‘We have cashew on over 150 acres in the district now’

Vidya Sagar Patil still remembers the reactions of his neighbours when he decided to plant cashew on his family’s land at Malchapur four years ago.

“They thought I was mad. Some were blunt enough to tell me to my face, while others just gave me a weird look. After a while I stopped reasoning it out with them and went about my work,” says the farmer.

Today, Mr. Patil sells his produce in markets across the country. His story has inspired 15 other farmers to convert wasteland into lush cashew fields.

Most of the 200-acre land near the village is used to mine lateritic bricks and no crops are grown there.

Mr. Patil was inspired by a fact he read in a newspaper early on, that cashew grew well in red soil. The land around the village being mostly red laterite, he decided to experiment. With a group of Malchapur residents, he went on a tour to coastal Maharashtra where cashew is grown. “We also toured cashew-based industries in Goa. We were convinced we could benefit from this move, and brought back a lorry-load of cashew saplings,” the farmer said.

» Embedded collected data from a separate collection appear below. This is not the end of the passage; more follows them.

(** [[
    def get_flow_authorizer(flow_url, flow_scope, client_id):
        return globus_sdk.AccessTokenAuthorizer(
            access_token=saved_flow_scopes[flow_scope]['access_token'])
    ]]
    The global [saved_flow_scopes] is passed in and handed back. *)
Definition get_flow_authorizer (flow_url flow_scope client_id : value)
    (saved_flow_scopes : list (key * value)) : result value * list (key * value) :=
  (match subscript (VDict saved_flow_scopes) flow_scope with
   | Ok entry =>
       match getitem entry "access_token" with
       | Ok token => Ok (AccessTokenAuthorizer token)
       | Err e => Err e
       end
   | Err e => Err e
   end,
   saved_flow_scopes).

(** Deploy cell. *)
Definition deploy_cell : M (value * value) :=
  let flow_title := "Tutorial-Flow-" +:+ uuid4 h in
  do flow <- call h DeployFlow 0 [flow_definition; VStr flow_title];
  do flow_id <- lift (getitem flow "id");
  do flow_scope <- lift (getitem flow "globus_auth_scope");
  run print ("Successfully deployed flow (ID: " +:+ py_str h flow_id +:+ ")");
  run print ("Flow scope: " +:+ py_str h flow_scope);
  ret (flow_id, flow_scope).

(** Identity cell. *)
Definition identity_cell (tokens : value) : M (value * value) :=
  do auth_token <- lift (getpath tokens [KStr "auth.globus.org"; KStr "access_token"]);
  let auth_authorizer := AccessTokenAuthorizer auth_token in
  do primary_identity <- call h OAuth2UserInfo 0 [auth_authorizer];
  do identity_id <- lift (getitem primary_identity "sub");
  do username <- lift (getitem primary_identity "preferred_username");
  run print ("Username: " +:+ py_str h username +:+ " (ID: " +:+ py_str h identity_id +:+ ")");
  do email <- lift (getitem primary_identity "email");
  run print ("Notifications will be sent to: " +:+ py_str h email);
  ret (primary_identity, identity_id).

(** Flow input cell. *)
Definition destination_path (identity_id : value) : string :=
  "/automate-tutorial/" +:+ py_str h identity_id +:+ "-shared-files/".

Definition flow_input (identity_id : value) : value :=
  VDict [
    "input" =: VDict [
      "source_endpoint_id" =: VStr source_endpoint;
      "source_path" =: VStr "/share/godata";
      "destination_endpoint_id" =: VStr destination_endpoint;
      "destination_path" =: VStr (destination_path identity_id);
      "principal" =: VStr my_collaborators;
      "principal_type" =: VStr "group"
    ]
  ].

(** Authorization cell.
    [[
    if flow_scope not in saved_flow_scopes:
        native_auth_client = globus_sdk.NativeAppAuthClient(client_id)
        native_auth_client.oauth2_start_flow(requested_scopes=flow_scope)
        print(f"Login Here:\n\n{native_auth_client.oauth2_get_authorize_url()}")
        auth_code = input('Authorization Code: ')
        token_response = native_auth_client.oauth2_exchange_code_for_tokens(auth_code)
        saved_flow_scopes[flow_scope] = token_response.by_scopes[flow_scope]
        print(json.dumps(saved_flow_scopes, indent=2))
    ]]
    The response of the code exchange stands for its [by_scopes] view. *)
Definition authorize_cell (flow_scope : value) (saved_flow_scopes : list (key * value))
    : M (list (key * value)) :=
  do k <- lift (hash_key flow_scope);
  match dict_get k saved_flow_scopes with
  | Some _ => ret saved_flow_scopes
  | None =>
      run print ("Login Here:" +:+ nl +:+ nl +:+ authorize_url h client_id flow_scope);
      do auth_code <- input h "Authorization Code: ";
      do token_response <- call h OAuth2ExchangeCode 0 [VStr auth_code];
      do entry <- lift (subscript token_response flow_scope);
      let saved_flow_scopes := dict_set k entry saved_flow_scopes in
      run print (json_dumps h (VDict saved_flow_scopes));
      ret saved_flow_scopes
  end.

(** Run cell: start the run, poll every 5 seconds, print the payload.
    The Flows client calls [get_flow_authorizer] back inside [run_flow]
    and [flow_action_status]; an exception from it is the exception of
    that call. *)
Definition run_cell (fuel : nat) (flow_id flow_scope flow_input primary_identity : value)
    : M value :=
  do username <- lift (getitem primary_identity "preferred_username");
  let run_label := "Tutorial run for " +:+ py_str h username in
  do flow_action <- call h RunFlow 0 [flow_id; flow_scope; flow_input; VStr run_label];
  do flow_action_id <- lift (getitem flow_action "action_id");
  do flow_status <- lift (getitem flow_action "status");
  run print ("Flow action started with ID: " +:+ py_str h flow_action_id
             +:+ " - Status: " +:+ py_str h flow_status);
  do '(flow_action, flow_status) <-
    awaitCompletion h 5 flow_id flow_scope flow_action_id fuel 0 flow_action flow_status;
  run print (json_dumps h flow_action);
  ret flow_action.

(** Link cell. *)
Definition view_cell (destination_path : string) : M unit :=
  let query_params :=
    VDict ["origin_id" =: VStr destination_endpoint;
           "origin_path" =: VStr destination_path] in
  let url := "https://app.globus.org/file-manager?" +:+ urlencode h query_params in
  print ("View your files in the Globus web app here:" +:+ nl +:+ url).

(** Cleanup cell.  [DeleteData(tc, ...)] fetches a submission id from
    the Transfer service when it is built. *)
Definition cleanup_cell (tokens flow_action : value) (destination_path : string) : M unit :=
  do access_rule_id <- lift (access_rule_id flow_action);
  do transfer_token <- lift (getpath tokens [KStr "transfer.api.globus.org"; KStr "access_token"]);
  let transfer_authorizer := AccessTokenAuthorizer transfer_token in
  do response <- call h DeleteEndpointAclRule 0 [VStr destination_endpoint; access_rule_id];
  run print (py_str h response);
  let label := "Automation tutorial cleanup" in
  do submission <- call h GetSubmissionId 0 [];
  do submission_id <- lift (getitem submission "value");
  let ddata :=
    VDict ["submission_id" =: submission_id;
           "endpoint" =: VStr destination_endpoint;
           "label" =: VStr label;
           "recursive" =: VBool true;
           "DATA" =: VList [VDict ["path" =: VStr destination_path]]] in
  run call h EndpointAutoactivate 0 [VStr destination_endpoint];
  do submit_result <- call h SubmitDelete 0 [ddata];
  do task_id <- lift (getitem submit_result "task_id");
  print ("DELETE Task ID: " +:+ py_str h task_id).

(** The cells in notebook order. *)
Definition notebook (fuel : nat) : M unit :=
  do '(tokens, saved_flow_scopes) <- tokens_cell;
  do '(flow_id, flow_scope) <- deploy_cell;
  do '(primary_identity, identity_id) <- identity_cell tokens;
  do saved_flow_scopes <- authorize_cell flow_scope saved_flow_scopes;
  do flow_action <- run_cell fuel flow_id flow_scope (flow_input identity_id) primary_identity;
  run view_cell (destination_path identity_id);
  cleanup_cell tokens flow_action (destination_path identity_id).

End Cells.
End Main.

(** ** The variant notebook *)

Module Variant.

Definition CLIENT_ID : string := "e369806e-2351-414e-8ce9-ff49370defd3".
Definition tutorial_endpoint : string := "ddb59aef-6d04-11e5-ba46-22000b92c6ec".
Definition petrel_endpoint : string := "e56c36e4-1063-11e6-a747-22000bf2d559".
Definition tutorial_users_group : string := "50b6a29c-63ac-11e4-8062-22000ab68755".

Definition flow_definition : value :=
  VDict [
    "Comment" =: VStr "Move files to guest collection and set access permissions";
    "StartAt" =: VStr "MoveFiles";
    "States" =: VDict [
      "MoveFiles" =: VDict [
        "Comment" =: VStr "Transfer from Globus Tutorial Endpoint 1 to a guest collection on Petrel";
        "Type" =: VStr "Action";
        "ActionUrl" =: VStr "https://actions.automate.globus.org/transfer/transfer";
        "ActionScope" =: VStr "https://auth.globus.org/scopes/actions.globus.org/transfer/transfer";
        "Parameters" =: VDict [
          "source_endpoint_id.$" =: VStr "$.input.source_endpoint_id";
          "destination_endpoint_id.$" =: VStr "$.input.destination_endpoint_id";
          "sync_level" =: VStr "exists";
          "transfer_items" =: VList [
            VDict [
              "source_path.$" =: VStr "$.input.source_path";
              "destination_path.$" =: VStr "$.input.destination_path";
              "recursive" =: VBool true
            ]
          ]
        ];
        "ResultPath" =: VStr "$.MoveFiles";
        "WaitTime" =: VInt 3600;
        "Next" =: VStr "SetPermission"
      ];
      "SetPermission" =: VDict [
        "Comment" =: VStr "Grant read permission on the data to the Tutorial users group";
        "Type" =: VStr "Action";
        "ActionUrl" =: VStr "https://actions.automate.globus.org/transfer/set_permission";
        "ActionScope" =: VStr "https://auth.globus.org/scopes/actions.globus.org/transfer/set_permission";
        "Parameters" =: VDict [
          "endpoint_id.$" =: VStr "$.input.destination_endpoint_id";
          "path.$" =: VStr "$.input.destination_path";
          "permissions" =: VStr "r";
          "principal.$" =: VStr "$.input.principal";
          "principal_type.$" =: VStr "$.input.principal_type";
          "operation" =: VStr "CREATE"
        ];
        "ResultPath" =: VStr "$.SetPermission";
        "End" =: VBool true
      ]
    ]
  ].

Section Cells.
Variable h : host.

(** Token and identity cell.  [create_flows_client(CLIENT_ID)], in the
    cell before it, only builds the client. *)
Definition tokens_cell : M (value * value * value) :=
  do tokens <- load_tokens h;
  do auth_token <- lift (getpath tokens [KStr "auth.globus.org"; KStr "access_token"]);
  let auth_authorizer := AccessTokenAuthorizer auth_token in
  do primary_identity <- call h OAuth2UserInfo 0 [auth_authorizer];
  do identity_id <- lift (getitem primary_identity "sub");
  do username <- lift (getitem primary_identity "preferred_username");
  run print ("Setting permissions for user: " +:+ py_str h username);
  do email <- lift (getitem primary_identity "email");
  run print ("Notifications will be sent to: " +:+ py_str h email);
  ret (tokens, primary_identity, identity_id).

(** Deploy cell. *)
Definition deploy_cell : M (value * value) :=
  let flow_title := "Tutorial-Flow-" +:+ uuid4 h in
  do flow <- call h DeployFlow 0 [flow_definition; VStr flow_title];
  do flow_id <- lift (getitem flow "id");
  do flow_scope <- lift (getitem flow "globus_auth_scope");
  run print ("Successfully deployed flow (ID: " +:+ py_str h flow_id +:+ ")");
  run print ("Flow scope: " +:+ py_str h flow_scope);
  ret (flow_id, flow_scope).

They got the first crop after two years. “We sold half a lorry of cashew kernels to buyers in Maharashtra. Our yield doubled in the third year. We are hoping that our harvest will increase even further this October,” said Prem Sagar Patil, who planted cashew on 3.5 acres.

Outside help

According to him, farmers will be able to get back their investment of around Rs. 1.5 lakh per acre in four years. Resource persons from the College of Horticulture helped them manage the farm.

“We started out by ourselves, but the college helped us out whenever we faced problems,” says Sharanappa Patil, another farmer.

The government is also willing to lend a helping hand, according to Ujjwal Kumar Ghosh, zilla panchayat Chief Executive Officer.

“We are considering setting up a processing plant with contribution from farmers,” he told The Hindu.

He added that he was also examining requests from farmers for watershed development near cashew farms, installation of solar–powered fences and subsidies for sprinklers and micro-irrigation equipment. “We have cashew on over 150 acres in the district now.”

Considering the fact that three of the five taluks in Bidar have red lateritic soil, we will try to expand the crop’s coverage, Mr. Ghosh said.